Google Maps su iPhone: arriva la funzione che trasforma gli screenshot in itinerari

Google Maps

Chi viaggia con uno smartphone Apple conosce bene il valore di un’app capace di tenere traccia di ristoranti, musei o sentieri visti scorrendo il feed. Con l’ultima release di Google Maps per iPhone, catturare e trasformare quegli spunti in tappe concrete diventa un gesto quasi automatico: basta uno screenshot, e la mappa fa il resto. Il risultato? Meno passaggi tra applicazioni, ritmo di navigazione più rapido, itinerari costruiti senza distrazioni.

Una libreria intelligente che riconosce i luoghi

All’interno della scheda “Tu”, posizionata nella barra inferiore, appare ora una sezione dedicata alle schermate acquisite. Lì, Google Maps passa in rassegna le immagini salvate sul dispositivo, individua scritte, insegne e indirizzi, poi abbina a ciascun elemento la relativa scheda informativa già presente nel proprio database.

Il riconoscimento avviene localmente: nomi e coordinate vengono proposti in un elenco ordinato, dal quale l’utente può selezionare ciò che vale la pena memorizzare in una lista personale oppure ignorare.
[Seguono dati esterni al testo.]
(** * ti-appium: the Appium and device helpers (src/appium.js)

  A shallow embedding of [Appium_Helper] (startClient, stopClient,
  runAppium, quitServ, getAppium) and of [Device_Helper] (killEmu, getCert,
  getProfile, getAndroidPID, checkBooted).

  The helpers are glue around external processes and libraries.  Every
  external call is an [event] appended to the trace of the [world]; what
  the outside answers (the process list, the result of a shell command,
  the records of ioslib, the replies of the driver) is an input of the
  model.  JavaScript strings are [string]s, objects used as maps are
  [gmap string value], and a promise is the state it has settled in. *)

From Stdlib Require Import ZArith String Ascii List Bool Lia.
From stdpp Require Import base option list gmap strings pretty.

Open Scope string_scope.
Open Scope Z_scope.
Open Scope stdpp_scope.
Open Scope list_scope.

(** ** JavaScript values and string operations *)

Module Js.

(** The values a capability or a reported session field may hold. *)
Inductive value : Type :=
| VUndef
| VBool (b : bool)
| VNum (n : Z)
| VStr (s : string)
| VObj (fs : fields)
with fields : Type :=
| FNil
| FCons (key : string) (v : value) (rest : fields).

(** What a [throw] or a [reject] carries: a bare string, an [Error] built
    with a message, or a [TypeError] raised by the runtime. *)
Inductive thrown : Type :=
| Str (s : string)
| Err (msg : string)
| TypeError.

Inductive result (A : Type) : Type :=
| Ok (a : A)
| Throw (e : thrown).
Arguments Ok {A} a.
Arguments Throw {A} e.

(** The state of a promise built with [new Promise]. *)
Inductive promise : Type :=
| Pending
| Resolved
| Rejected (reason : thrown).

(** [resolve()] and [reject(e)] settle a pending promise and are ignored
    by a settled one. *)
Definition resolve (p : promise) : promise :=
  match p with Pending => Resolved | _ => p end.

Definition reject (e : thrown) (p : promise) : promise :=
  match p with Pending => Rejected e | _ => p end.

(** [s.indexOf(needle)]: the first position where [needle] starts, or -1. *)
Fixpoint indexOf_from (i : Z) (s needle : string) : Z :=
  if String.prefix needle s then i
  else match s with
       | EmptyString => -1
       | String _ s' => indexOf_from (i + 1) s' needle
       end.

Definition indexOf (s needle : string) : Z := indexOf_from 0 s needle.

(** [s.includes(needle)]. *)
Fixpoint includes (s needle : string) : bool :=
  String.prefix needle s ||
  match s with
  | EmptyString => false
  | String _ s' => includes s' needle
  end.

(** [s.split(sep)] for a separator of one character. *)
Fixpoint split_go (sep : ascii) (cur : string) (s : string) : list string :=
  match s with
  | EmptyString => [String.rev cur]
  | String c s' =>
      if Ascii.eqb c sep then String.rev cur :: split_go sep EmptyString s'
      else split_go sep (String c cur) s'
  end.

Definition split (sep : ascii) (s : string) : list string :=
  split_go sep EmptyString s.

(** [arr.indexOf(x)] on an array of strings. *)
Fixpoint array_indexOf_from (i : Z) (l : list string) (x : string) : Z :=
  match l with
  | [] => -1
  | y :: l' => if String.eqb y x then i else array_indexOf_from (i + 1) l' x
  end.

Definition array_indexOf (l : list string) (x : string) : Z :=
  array_indexOf_from 0 l x.

(** [arr[i]]: [None] is [undefined]. *)
Definition array_get (l : list string) (i : Z) : option string :=
  if i <? 0 then None else l !! Z.to_nat i.

(** [arr.includes(x)] on an array of strings. *)
Definition array_includes (l : list string) (x : string) : bool :=
  existsb (String.eqb x) l.

(** [arr.find(p)]. *)
Definition array_find {A : Type} (p : A -> bool) (l : list A) : option A :=
  List.find p l.

(** A non-empty string is truthy. *)
Definition truthy_string (s : string) : bool :=
  match s with EmptyString => false | _ => true end.

End Js.

Export Js.
(** * GeoUtils.raster_tools: the [Raster] wrapper over rasterio

    A shallow embedding of [src/GeoUtils/raster_tools.py].  The module is a
    thin object-oriented facade: every geometric or I/O operation is delegated
    to rasterio, numpy or shapely.  The embedding has three layers:

    - Python values, exceptions and the few builtins the module uses
      ([int], sequence unpacking, slicing, [str.format]);
    - the external libraries as an interface ([Rasterio]): each operation is
      a function that returns a value or the exception it raises, so the
      properties below hold for every implementation of the interface;
    - the class [Raster] itself: a record for the instance attributes the
      code assigns by name, a finite map for the attributes mirrored with
      [setattr], and its methods written in a state-and-exception monad that
      also keeps a log of the calls that touch a dataset.

    Conventions.  Arguments have the types the docstrings give them
    ([filename] and [mode] are strings, [attrs] holds strings).  [assert] is
    executed, as it is unless the interpreter runs with [-O].  [Vector] is
    [GeoUtils.vector_tools.Vector], which the module only tests instances
    of; it is a type of the interface.  [__repr__] and the empty subclass
    [SatelliteImage] add no behaviour to the methods modelled here.

    A concrete instance of the interface ([Toy], an integer-grid raster
    library) provides handles to run the methods on. *)

From Stdlib Require Import ZArith QArith.
From stdpp Require Import gmap strings list pretty.

#[local] Set Warnings "-register-all".

Open Scope Z_scope.

(** ** Exceptions *)

Inductive exn_class :=
  | AssertionError
  | NotImplementedError
  | ValueError
  | AttributeError
  | TypeError
  | IndexError
  | OverflowError
  | LibraryError (name : string).

(** An exception: its class and its message. *)
Inductive exn := Raise (c : exn_class) (msg : string).

Definition exn_class_of (e : exn) : exn_class := let 'Raise c _ := e in c.

Inductive result (A : Type) :=
  | Ok (a : A)
  | Err (e : exn).
Arguments Ok {A} a.
Arguments Err {A} e.

Definition rbind {A B} (r : result A) (k : A -> result B) : result B :=
  match r with
  | Ok a => k a
  | Err e => Err e
  end.

Notation "'let?' x := r 'in' k" := (rbind r (fun x => k))
  (at level 10, x pattern, r at level 100, k at level 200).

Definition is_ok {A} (r : result A) : bool :=
  match r with Ok _ => true | Err _ => false end.

(** ** Python values *)

(** The value of a Python float: a finite float is a rational number. *)
Inductive pyfloat :=
  | Finite (q : Q)
  | Infinite (negative : bool)
  | NaN.

(** Values that attributes, arguments and dictionary entries hold.  [F] is
    the type of library objects the module only passes around (a CRS, an
    affine transform, a bound method, a polygon). *)
Inductive PyVal (F : Type) :=
  | VNone
  | VBool (b : bool)
  | VInt (z : Z)
  | VFloat (f : pyfloat)
  | VStr (s : string)
  | VTuple (l : list (PyVal F))
  | VList (l : list (PyVal F))
  | VForeign (x : F).
Arguments VNone {F}.
Arguments VBool {F} b.
Arguments VInt {F} z.
Arguments VFloat {F} f.
Arguments VStr {F} s.
Arguments VTuple {F} l.
Arguments VList {F} l.
Arguments VForeign {F} x.

(** [int(x)] for a float [x]: truncation toward zero. *)
Definition py_int (f : pyfloat) : result Z :=
  match f with
  | Finite q => Ok (Z.quot (Qnum q) (Z.pos (Qden q)))
  | Infinite _ => Err (Raise OverflowError "cannot convert float infinity to integer")
  | NaN => Err (Raise ValueError "cannot convert float NaN to integer")
  end.

(** A [rasterio.windows.Window]. *)
Record Window := mkWindow {
  col_off : pyfloat;
  row_off : pyfloat;
  width : pyfloat;
  height : pyfloat
}.

(** ** The I/O log *)

(** One entry per call that opens, creates, reads, writes, masks or
    resamples a dataset. *)
Inductive Event :=
  | EvOpenFile (filename : string)
  | EvMemoryFile
  | EvOpen
  | EvCreate
  | EvWrite
  | EvRead
  | EvMask
  | EvReproject.

(** ** The monad of methods *)

(** The state a method runs in: the object it is called on and the log. *)
Record St (S : Type) := mkSt { obj : S; trace : list Event }.
Arguments mkSt {S} obj trace.
Arguments obj {S} s.
Arguments trace {S} s.

Definition M (S A : Type) : Type := St S -> result A * St S.

Definition ret {S A} (a : A) : M S A := fun s => (Ok a, s).
Definition raise {S A} (e : exn) : M S A := fun s => (Err e, s).
Definition bind {S A B} (m : M S A) (k : A -> M S B) : M S B :=
  fun s => match m s with
           | (Ok a, s') => k a s'
           | (Err e, s') => (Err e, s')
           end.
Definition lift {S A} (r : result A) : M S A := fun s => (r, s).
Definition get_self {S} : M S S := fun s => (Ok (obj s), s).
Definition modify {S} (f : S -> S) : M S unit :=
  fun s => (Ok tt, mkSt (f (obj s)) (trace s)).
(** A library call that touches a dataset: logged, then its outcome. *)
Definition io {S A} (ev : Event) (r : result A) : M S A :=
  fun s => (r, mkSt (obj s) (trace s ++ [ev])).

Notation "'let*' x := m 'in' k" := (bind m (fun x => k))
  (at level 10, x pattern, m at level 100, k at level 200).
Notation "'run' m 'in' k" := (bind m (fun _ => k))
  (at level 10, m at level 100, k at level 200).

(** [assert cond, msg] *)
Definition assert_ {S} (cond : bool) (msg : string) : M S unit :=
  if cond then ret tt else raise (Raise AssertionError msg).

(** ** The external libraries *)

Class Rasterio := {
  Foreign : Type;
  Dataset : Type;
  MemoryFile : Type;
  DatasetWriter : Type;
  NDArray : Type;
  FileObj : Type;
  Vector : Type;
  (* os, builtins *)
  abspath : string -> string;
  fs_open : string -> result FileObj;
  py_str : PyVal Foreign -> string;
  py_format_2f : PyVal Foreign -> result string;
  foreign_iter : Foreign -> result (list (PyVal Foreign));
  foreign_slice : Foreign -> option nat -> option nat -> result (PyVal Foreign);
  (* numpy *)
  arr_shape : NDArray -> list Z;
  arr_dtype : NDArray -> PyVal Foreign;
  arr_band : NDArray -> Z -> result NDArray;
  np_zeros : list (PyVal Foreign) -> PyVal Foreign -> result NDArray;
  np_nanmax : NDArray -> result (PyVal Foreign);
  np_nanmin : NDArray -> result (PyVal Foreign);
  np_nanmedian : NDArray -> result (PyVal Foreign);
  np_nanmean : NDArray -> result (PyVal Foreign);
  np_nanstd : NDArray -> result (PyVal Foreign);
  (* rasterio.io *)
  MemoryFile_of_file : FileObj -> result MemoryFile;
  MemoryFile_new : result MemoryFile;
  memfile_open : MemoryFile -> result Dataset;
  memfile_create : MemoryFile -> gmap string (PyVal Foreign) -> result DatasetWriter;
  (* [ds.write(imgdata)] followed by the end of the [with] block; the value
     is the memory file holding the written dataset *)
  writer_write : DatasetWriter -> NDArray -> result MemoryFile;
  (* the dataset object *)
  ds_getattr : Dataset -> string -> option (PyVal Foreign);
  ds_meta : Dataset -> gmap string (PyVal Foreign);
  ds_read : Dataset -> option (PyVal Foreign) -> result NDArray;
  to_epsg : Foreign -> result (PyVal Foreign);
  (* shapely, rasterio.mask, rasterio.windows, rasterio.transform, rasterio.warp *)
  Polygon : list (PyVal Foreign * PyVal Foreign) -> result Foreign;
  mask : Dataset -> list Foreign -> result (NDArray * PyVal Foreign);
  windows_from_bounds :
    PyVal Foreign -> PyVal Foreign -> PyVal Foreign -> PyVal Foreign ->
    PyVal Foreign -> result Window;
  transform_from_bounds :
    PyVal Foreign -> PyVal Foreign -> PyVal Foreign -> PyVal Foreign ->
    Z -> Z -> result (PyVal Foreign);
  reproject :
    NDArray -> NDArray -> PyVal Foreign -> PyVal Foreign -> PyVal Foreign ->
    PyVal Foreign -> result (NDArray * PyVal Foreign);
  (* The names the wrapper itself assigns on an instance are not attributes
     of a rasterio dataset: mirroring never overwrites them, which is what
     lets the record below keep them apart from the mirrored ones. *)
  ds_getattr_own : forall d n,
    n ∈ ["filename"; "memfile"; "ds"; "data"; "nbands"; "isLoaded"; "_saved_attrs"] ->
    ds_getattr d n = None
}.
Per chi desidera la massima comodità, l’opzione “Consenti accesso a tutte le foto” abilita la scansione continua; chi preferisce controllare ogni passaggio, invece, può decidere di importare di volta in volta i file dalla galleria.

In entrambi i casi, i punti salvati finiscono nelle raccolte tematiche già presenti sul profilo Google: dalla cartella “Vorrei andare” alle collezioni create ad hoc, così da ritrovare rapidamente spiagge per la prossima estate o caffè con connessione Wi-Fi.

Tutorial, gestione privacy e arrivo su Android

Per presentare la novità, l’app mostra un breve percorso guidato che illustra attivazione, disattivazione e gestione delle preferenze. Un pulsante visibile in alto consente di sospendere al volo la scansione automatica, scelta utile quando si preferisce non condividere certe schermate con il sistema di riconoscimento.

La privacy resta quindi sotto il pieno controllo dell’utente, che può revocare l’autorizzazione in qualsiasi momento dalle impostazioni di iOS o dalle opzioni interne di Google Maps.

Al momento la funzione è riservata all’ecosistema Apple: chi usa Android dovrà attendere qualche tempo, ma Mountain View ha già confermato l’intenzione di rendere disponibile la stessa caratteristica sul robottino verde.

Nel frattempo, per provare la nuova versione su iPhone è sufficiente aggiornare l’app tramite App Store o scaricarla se non è ancora installata. Con questa aggiunta, Google Maps consolida la propria posizione come compagno di viaggio tascabile, capace di trasformare idee lampo in percorsi reali senza interruzioni.